Writing SQL in Big Data System

·Apr 16, 2025·

4 min read

Working with massive datasets changes how you approach writing SQL. It’s not just about writing correct queries — it’s about writing smart ones that respect scale, cost, and the distributed nature of the underlying systems. Here are some hard-earned lessons and best practices from my journey wrangling SQL in big data environments like Hive, Presto, BigQuery, and Spark SQL.

1. Push Work Down — Let the Engine Work for You

In distributed systems, each stage of the query execution plan (especially filters and projections) matters. The golden rule:

Always filter early, project only what you need.

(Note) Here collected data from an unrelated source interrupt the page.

(* ===== verification/ServerDBus.v ===== *)
(** * The server on the D-Bus (server_comm_dbus.c, comm_dbus.h)

    The other transport: requests are method calls with typed arguments, the
    sender's unique bus name identifies the agent, replies carry the serial
    number of their request.  What belongs to libdbus is the class [DBusLib]. *)

From S2P Require Import Prelude.
From S2P Require Import Agents.
From S2P Require Import Rpc.

(** ** Messages *)
Inductive dbus_arg := DString (s : string) | DUint16 (z : Z) | DBoolean (b : bool).

Inductive dbus_type := METHOD_CALL | SIGNAL.

(** A message the server reads. *)
Record dmsg := DMsg {
  dm_type : dbus_type;
  dm_serial : Z;
  dm_sender : string;
  dm_interface : option string;
  dm_member : string;
  dm_args : list dbus_arg }.

(** A message the server writes: a method return or an error. *)
Inductive dbody :=
| MethodReturn (args : list dbus_arg)
| ErrorReply (name msg : string).
Record dreply := DReply { dr_serial : Z; dr_to : string; dr_body : dbody }.

(** Memory, valid strings and the machine's id. *)
Class DBusLib := {
  (* dbus_message_iter_append_basic() *)
  append_ok : dbus_arg → bool;
  (* dbus_connection_send() *)
  send_ok : dbody → bool;
  dbus_get_local_machine_id : string;
  (* a message without interface may match any *)
  dbus_message_is_method_call : dmsg → string → string → bool;
  is_method_call_type m i n : dbus_message_is_method_call m i n = true → dm_type m = METHOD_CALL;
  is_method_call_eq m i n j : dm_type m = METHOD_CALL → dm_interface m = Some j →
    dbus_message_is_method_call m i n = bool_decide (j = i ∧ dm_member m = n);
  (* what dbus_connection_send_with_reply_and_block() reports for a reply that
     does not come *)
  no_reply_error : string
}.

(** nc_cpblts_add() of libnetconf *)
Class NcCpbltsAdd {NS : NcSession} := { nc_cpblts_add : nc_cpblts → string → nc_cpblts }.

Definition DBUS_ERROR_FAILED : string := "org.freedesktop.DBus.Error.Failed".
Definition DBUS_ERROR_UNKNOWN_METHOD : string := "org.freedesktop.DBus.Error.UnknownMethod".

Definition OFC_DBUS_BUSNAME : string := "org.opennetworking.ofc.server".
Definition OFC_DBUS_IF : string := "org.opennetworking.ofc.server".
Definition OFC_DBUS_GETCAPABILITIES : string := "GetCapabilities".
Definition OFC_DBUS_PROCESSOP : string := "GenericOperation".
Definition OFC_DBUS_KILLSESSION : string := "KillSession".
Definition OFC_DBUS_CLOSESESSION : string := "CloseSession".
Definition OFC_DBUS_SETSESSION : string := "SetSessionParams".
Definition DBUS_STDIF_PEER : string := "org.freedesktop.DBus.Peer".
Definition DBUS_STDIF_INTR : string := "org.freedesktop.DBus.Introspectable".
Definition DBUS_STDIF_PROP : string := "org.freedesktop.DBus.Properties".

(** The markup of the introspection data, with the quotes of the source. *)
Definition quoted (s : string) : string := String "034"%char (s +:+ String "034"%char EmptyString).
Definition introspect_data : string :=
  "<!DOCTYPE node PUBLIC " +:+ quoted "-//freedesktop//DTD D-BUS Object Introspection 1.0//EN" +:+
  String "010"%char EmptyString +:+ quoted "http://www.freedesktop.org/standards/dbus/1.0/introspect.dtd" +:+
  ">" +:+ String "010"%char "<node/>".

Section dserver.
Context {NS : NcSession} {NR : NcRpc} {CA : NcCpbltsAdd} {DB : DBusLib}.

(** The list of agents, the messages that have arrived and those sent, oldest
    first, and the datastores. *)
Record dserver := DServer {
  ds_agents : alist;
  ds_queue : list dmsg;
  ds_sent : list dreply;
  ds_dev : dev }.

Definition ds_set_agents (v : alist) (s : dserver) : dserver :=
  DServer v (ds_queue s) (ds_sent s) (ds_dev s).
Definition ds_set_queue (v : list dmsg) (s : dserver) : dserver :=
  DServer (ds_agents s) v (ds_sent s) (ds_dev s).
Definition ds_set_sent (v : list dreply) (s : dserver) : dserver :=
  DServer (ds_agents s) (ds_queue s) v (ds_dev s).
Definition ds_set_dev (v : dev) (s : dserver) : dserver :=
  DServer (ds_agents s) (ds_queue s) (ds_sent s) v.

Definition ds_on_agents {A} (m : M alist A) : M dserver A := λ s,
  match m (ds_agents s) with
  | Done (a, v) => Done (a, ds_set_agents v s)
  | Crash f => Crash f
  | NoFuel => NoFuel
  end.
Definition ds_on_dev {A} (m : M dev A) : M dserver A := λ s,
  match m (ds_dev s) with
  | Done (a, v) => Done (a, ds_set_dev v s)
  | Crash f => Crash f
  | NoFuel => NoFuel
  end.

(** dbus_connection_send() of a reply to [msg] *)
Definition dbus_connection_send (msg : dmsg) (b : dbody) : M dserver bool :=
  if send_ok b then
    _ ← modify (λ s, ds_set_sent (ds_sent s ++ [DReply (dm_serial msg) (dm_sender msg) b]) s);
    mret true
  else mret false.

Definition _dbus_error_reply (msg : dmsg) (error_name : option string) (error_message : string)
  : M dserver exit :=
  r ← dbus_connection_send msg (ErrorReply (default DBUS_ERROR_FAILED error_name) error_message);
  mret (if r : bool then EXIT_SUCCESS else EXIT_FAILURE).

Definition _dbus_positive_reply (msg : dmsg) : M dserver exit :=
  if append_ok (DBoolean true) then
    r ← dbus_connection_send msg (MethodReturn [DBoolean true]);
    mret (if r : bool then EXIT_SUCCESS else EXIT_FAILURE)
  else mret EXIT_FAILURE.

(** ** Standard interfaces *)

(** A reply with one string. *)
Definition string_reply (msg : dmsg) (v : string) : M dserver Z :=
  if negb (append_ok (DString v)) then mret (-1)%Z
  else
    r ← dbus_connection_send msg (MethodReturn [DString v]);
    mret (if r : bool then 1 else -1)%Z.

Definition has_interface (msg : dmsg) (i : string) : bool := bool_decide (dm_interface msg = Some i).
Definition has_member (msg : dmsg) (m : string) : bool := bool_decide (dm_member msg = m).

Definition unknown_method (msg : dmsg) (text : string) : M dserver Z :=
  _ ← _dbus_error_reply msg (Some DBUS_ERROR_UNKNOWN_METHOD) text; mret (-1)%Z.

Definition _dbus_handlestdif (msg : dmsg) : M dserver Z :=
  match dm_type msg with
  | METHOD_CALL =>
      if has_interface msg DBUS_STDIF_PEER then
        if has_member msg "Ping" then _ ← _dbus_positive_reply msg; mret 1%Z
        else if has_member msg "GetMachineId" then string_reply msg dbus_get_local_machine_id
        else unknown_method msg "Unknown method invoked"
      else if has_interface msg DBUS_STDIF_INTR then
        if has_member msg "Introspect" then string_reply msg introspect_data
        else unknown_method msg "Unknown method invoked"
      else if has_interface msg DBUS_STDIF_PROP then
        unknown_method msg ("Not used interface " +:+ DBUS_STDIF_PROP)
      else mret 0%Z
  | _ => mret 0%Z
  end.

(** ** Handlers *)
Definition failed_reply (msg : dmsg) (errmsg : string) : M dserver unit :=
  _ ← _dbus_error_reply msg (Some DBUS_ERROR_FAILED) errmsg; mret tt.

Definition get_capabilities (msg : dmsg) : M dserver unit :=
  let cpblts := nc_session_get_cpblts_default in
  (* the low 16 bits of an int *)
  let args := DUint16 (Z.of_nat (length cpblts) mod 2 ^ 16) :: (DString <$> cpblts) in
  if forallb append_ok args then
    _ ← dbus_connection_send msg (MethodReturn args); mret tt
  else failed_reply msg "Unable to create reply message content".

(** for (i = 0; i < cpblts_count; i++) *)
Fixpoint get_cpblts (n : nat) (args : list dbus_arg) (cpblts : nc_cpblts) : option nc_cpblts :=
  match n with
  | 0 => Some cpblts
  | S n' =>
      match args with
      | DString aux_string :: rest => get_cpblts n' rest (nc_cpblts_add cpblts aux_string)
      | _ => None
      end
  end.

Definition set_session (msg : dmsg) : M dserver unit :=
  let dbus_id := dm_sender msg in
  match dm_args msg with
  | [] => failed_reply msg "Invalid format (no attributes)."
  | DString session_id :: args =>
      match args with
      | DUint16 pid :: args =>
          match args with
          | DString username :: args =>
              match args with
              | DUint16 cpblts_count :: args =>
                  match get_cpblts (Z.to_nat cpblts_count) args (nc_cpblts_new []) with
                  | Some cpblts =>
                      _ ← ds_on_agents (srv_agent_new session_id username cpblts dbus_id pid);
                      _ ← _dbus_positive_reply msg; mret tt
                  | None => failed_reply msg "Capability expected as a string value"
                  end
              | _ => failed_reply msg "CapabilitiesCount expected as a uint16 value"
              end
          | _ => failed_reply msg "Username expected as a string value"
          end
      | _ => failed_reply msg "PID expected as a uint16 value"
      end
  | _ => failed_reply msg "SessionID expected as a string value"
  end.

Definition close_session (msg : dmsg) : M dserver unit :=
  sender_session ← ds_on_agents (srv_get_agent_by_agentid (dm_sender msg));
  match sender_session with
  | None => mret tt
  | Some p => ds_on_agents (srv_agent_stop p)
  end.

Definition kill_session (msg : dmsg) : M dserver unit :=
  match dm_args msg with
  | [] => failed_reply msg "Invalid format (no attributes)."
  | DString id2kill :: _ =>
      session ← ds_on_agents (srv_get_agent_by_ncsid id2kill);
      match session with
      | None => failed_reply msg "Session to kill does not exists"
      | Some p =>
          let sid := dm_sender msg in
          sender ← ds_on_agents (srv_get_agent_by_agentid sid);
          match sender with
          | Some q =>
              a ← ds_on_agents (load q);
              (* strcmp(nc_session_get_id(sender->session), sid) == 0 *)
              own ← ds_on_agents (ncsid_matches sid a);
              if own : bool then failed_reply msg "Killing own session requested"
              else
                _ ← ds_on_agents (srv_agent_kill p);
                _ ← _dbus_positive_reply msg; mret tt
          | None => failed_reply msg "You are unknown client"
          end
      end
  | _ => failed_reply msg "SessionID expected as a string value"
  end.

Definition process_operation (msg : dmsg) : M dserver unit :=
  session ← ds_on_agents (srv_get_agent_by_agentid (dm_sender msg));
  match session with
  | None => failed_reply msg "Your session is no longer valid!"
  | Some p =>
      match dm_args msg with
      | [] => failed_reply msg "Invalid format (no attributes)."
      | DString rpcdump :: _ =>
          a ← ds_on_agents (load p);
          reply ← ds_on_dev (srv_process_rpc (ag_session a) (nc_rpc_build rpcdump (ag_session a)));
          r ← match reply with Reply r => mret r | _ => crash NullDeref end;
          match nc_reply_dump r with
          | None => failed_reply msg "Invalid rpc-reply to send via D-Bus"
          | Some replydump =>
              if negb (append_ok (DString replydump)) then
                failed_reply msg "Unable to create reply message content"
              else
                _ ← dbus_connection_send msg (MethodReturn [DString replydump]); mret tt
          end
      | _ => failed_reply msg "RPC expected as a string value"
      end
  end.

(** ** comm_loop *)
Definition dispatch (msg : dmsg) : M dserver unit :=
  std ← _dbus_handlestdif msg;
  if negb (std =? 0)%Z then mret tt
  else
    match dm_type msg with
    | METHOD_CALL =>
        if dbus_message_is_method_call msg OFC_DBUS_IF OFC_DBUS_GETCAPABILITIES then
          get_capabilities msg
        else if dbus_message_is_method_call msg OFC_DBUS_IF OFC_DBUS_SETSESSION then
          set_session msg
        else if dbus_message_is_method_call msg OFC_DBUS_IF OFC_DBUS_CLOSESESSION then
          close_session msg
        else if dbus_message_is_method_call msg OFC_DBUS_IF OFC_DBUS_KILLSESSION then
          kill_session msg
        else if dbus_message_is_method_call msg OFC_DBUS_IF OFC_DBUS_PROCESSOP then
          process_operation msg
        else mret tt
    | _ => mret tt
    end.

(** while ((msg = dbus_connection_pop_message(c)) != NULL) *)
Fixpoint pop_messages (fuel : nat) : M dserver exit :=
  match fuel with
  | 0 => nofuel
  | S f =>
      q ← gets ds_queue;
      match q with
      | [] => mret EXIT_SUCCESS
      | msg :: rest =>
          _ ← modify (ds_set_queue rest);
          _ ← dispatch msg;
          pop_messages f
      end
  end.

(** [arrived]: what dbus_connection_read_write() reads. *)
Definition comm_loop (arrived : list dmsg) : M dserver exit :=
  _ ← modify (λ s, ds_set_queue (ds_queue s ++ arrived) s);
  n ← gets (λ s, S (length (ds_queue s)));
  pop_messages n.

(** ** comm_init *)

(** The results of dbus_bus_get_private() and dbus_bus_request_name(): is there
    a connection, an error in the request, and are we the primary owner? *)
Definition comm_init (connected name_err primary : bool) : bool :=
  connected && negb name_err && primary.
End dserver.
(* ===== verification/AgentDBus.v ===== *)
(** * The agent on the D-Bus (agent_comm_dbus.c)

    The functions an agent calls to reach the server over the D-Bus.  A call
    that waits for its reply puts a message into the server's queue and lets the
    server make a round of its comm_loop(). *)

From S2P Require Import Prelude.
From S2P Require Import Agents.
From S2P Require Import Rpc.
From S2P Require Import ServerDBus.

Section dagent.
Context {NS : NcSession} {NR : NcRpc} {CA : NcCpbltsAdd} {DB : DBusLib}.

(** The unique name of the agent's connection, the serial number of its next
    message, and the server. *)
Record dagent := DAgent {
  da_name : string;
  da_serial : Z;
  da_srv : dserver }.

Definition da_set_srv (v : dserver) (s : dagent) : dagent := DAgent (da_name s) (da_serial s) v.
Definition on_dsrv {A} (m : M dserver A) : M dagent A := λ s,
  match m (da_srv s) with
  | Done (a, v) => Done (a, da_set_srv v s)
  | Crash f => Crash f
  | NoFuel => NoFuel
  end.

(** dbus_message_new_method_call() and the arguments; the bus adds the sender,
    the connection the serial number. *)
Definition new_message (iface member : string) (args : list dbus_arg) : M dagent dmsg :=
  s ← gets id;
  _ ← modify (λ s, DAgent (da_name s) (da_serial s + 1) (da_srv s));
  mret (DMsg METHOD_CALL (da_serial s) (da_name s) (Some iface) member args).

(** The reply to a message. *)
Definition reply_to (name : string) (serial : Z) (l : list dreply) : option dbody :=
  dr_body <$> find_first (λ r, bool_decide (dr_to r = name ∧ dr_serial r = serial)) l.

(** dbus_connection_send_with_reply_and_block(): the arguments of the reply or
    the message of the error *)
Definition send_and_block (iface member : string) (args : list dbus_arg)
  : M dagent (string + list dbus_arg) :=
  msg ← new_message iface member args;
  _ ← on_dsrv (comm_loop [msg]);
  sent ← gets (λ s, ds_sent (da_srv s));
  mret (match reply_to (dm_sender msg) (dm_serial msg) sent with
        | None => inl no_reply_error
        | Some (ErrorReply _ m) => inl m
        | Some (MethodReturn l) => inr l
        end).

(** ** comm_init *)
Definition agent_comm_init (connected : bool) : M dagent bool :=
  if connected then
    r ← send_and_block DBUS_STDIF_PEER "Ping" [];
    mret (match r with inl _ => false | inr _ => true end)
  else mret false.

(** ** comm_get_srv_cpblts *)

(** for (i = 0; i < cpblts_count; i++): the strings, None where the memory is
    free; a reply that is too short makes it free what it has. *)
Fixpoint copy_cpblts (n : nat) (args : list dbus_arg) (cpblts : list string) : list (option string) :=
  match n with
  | 0 => Some <$> cpblts
  | S n' =>
      match args with
      | DString cpblt :: rest => copy_cpblts n' rest (cpblts ++ [cpblt])
      | _ => (λ _, None) <$> cpblts
      end
  end.

Definition comm_get_srv_cpblts : M dagent (option (list (option string))) :=
  r ← send_and_block OFC_DBUS_IF OFC_DBUS_GETCAPABILITIES [];
  mret (match r with
        | inr (DUint16 cpblts_count :: args) =>
            if (cpblts_count <=? 0)%Z then None
            else Some (copy_cpblts (Z.to_nat cpblts_count) args [])
        | _ => None
        end).

(** ** comm_session_info_send *)
Definition comm_session_info_send (getpid : Z) (username sid : string) (cpblts : nc_cpblts)
  : M dagent exit :=
  let l := nc_cpblts_iter cpblts in
  let args := [DString sid; DUint16 (getpid mod 2 ^ 16); DString username;
               DUint16 (Z.of_nat (length l) mod 2 ^ 16)] ++ (DString <$> l) in
  if negb (forallb append_ok args) then mret EXIT_FAILURE
  else
    r ← send_and_block OFC_DBUS_IF OFC_DBUS_SETSESSION args;
    mret (match r with inl _ => EXIT_FAILURE | inr _ => EXIT_SUCCESS end).

(** ** comm_operation *)
Definition comm_operation (rpc : nc_rpc) : M dagent (option nc_reply) :=
  let dump := nc_rpc_dump rpc in
  if negb (append_ok (DString dump)) then
    mret (Some (op_failed (Some "Unable to set D-Bus method call")))
  else
    r ← send_and_block OFC_DBUS_IF OFC_DBUS_PROCESSOP [DString dump];
    match r with
    | inl err_message => mret (Some (op_failed (Some err_message)))
    | inr (DString dump :: _) => mret (nc_reply_build dump)
    | inr _ => mret (Some (op_failed None))
    end.

(** ** comm_close, comm_destroy *)

(** dbus_connection_send() to the server, which reads it in a later round *)
Definition comm_close (sent : bool) : M dagent exit :=
  msg ← new_message OFC_DBUS_IF OFC_DBUS_CLOSESESSION [];
  if sent then
    _ ← on_dsrv (modify (λ s, ds_set_queue (ds_queue s ++ [msg]) s)); mret EXIT_SUCCESS
  else mret EXIT_FAILURE.

Definition agent_comm_destroy (connected sent : bool) : M dagent unit :=
  if connected then _ ← comm_close sent; mret tt else mret tt.

(** ** comm_kill_session *)
Definition comm_kill_session (sid : string) : M dagent (option nc_reply) :=
  if negb (append_ok (DString sid)) then mret (Some (op_failed None))
  else
    r ← send_and_block OFC_DBUS_IF OFC_DBUS_KILLSESSION [DString sid];
    mret (Some (match r with
                | inl errmsg => op_failed (Some errmsg)
                | inr _ => nc_reply_ok
                end)).
End dagent.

By reducing the amount of data read and shuffled, you cut down IO, memory usage, and execution time significantly. For example:

-- Avoid
SELECT * FROM events WHERE event_type = 'purchase';

-- Prefer
SELECT user_id, event_time FROM events WHERE event_type = 'purchase';

2. Understand Partitioning and Bucketing

Big data systems usually partition tables to improve query performance. If you ignore partitioning, you're likely scanning terabytes unnecessarily.

Know your table’s partition columns — and use them in WHERE clauses.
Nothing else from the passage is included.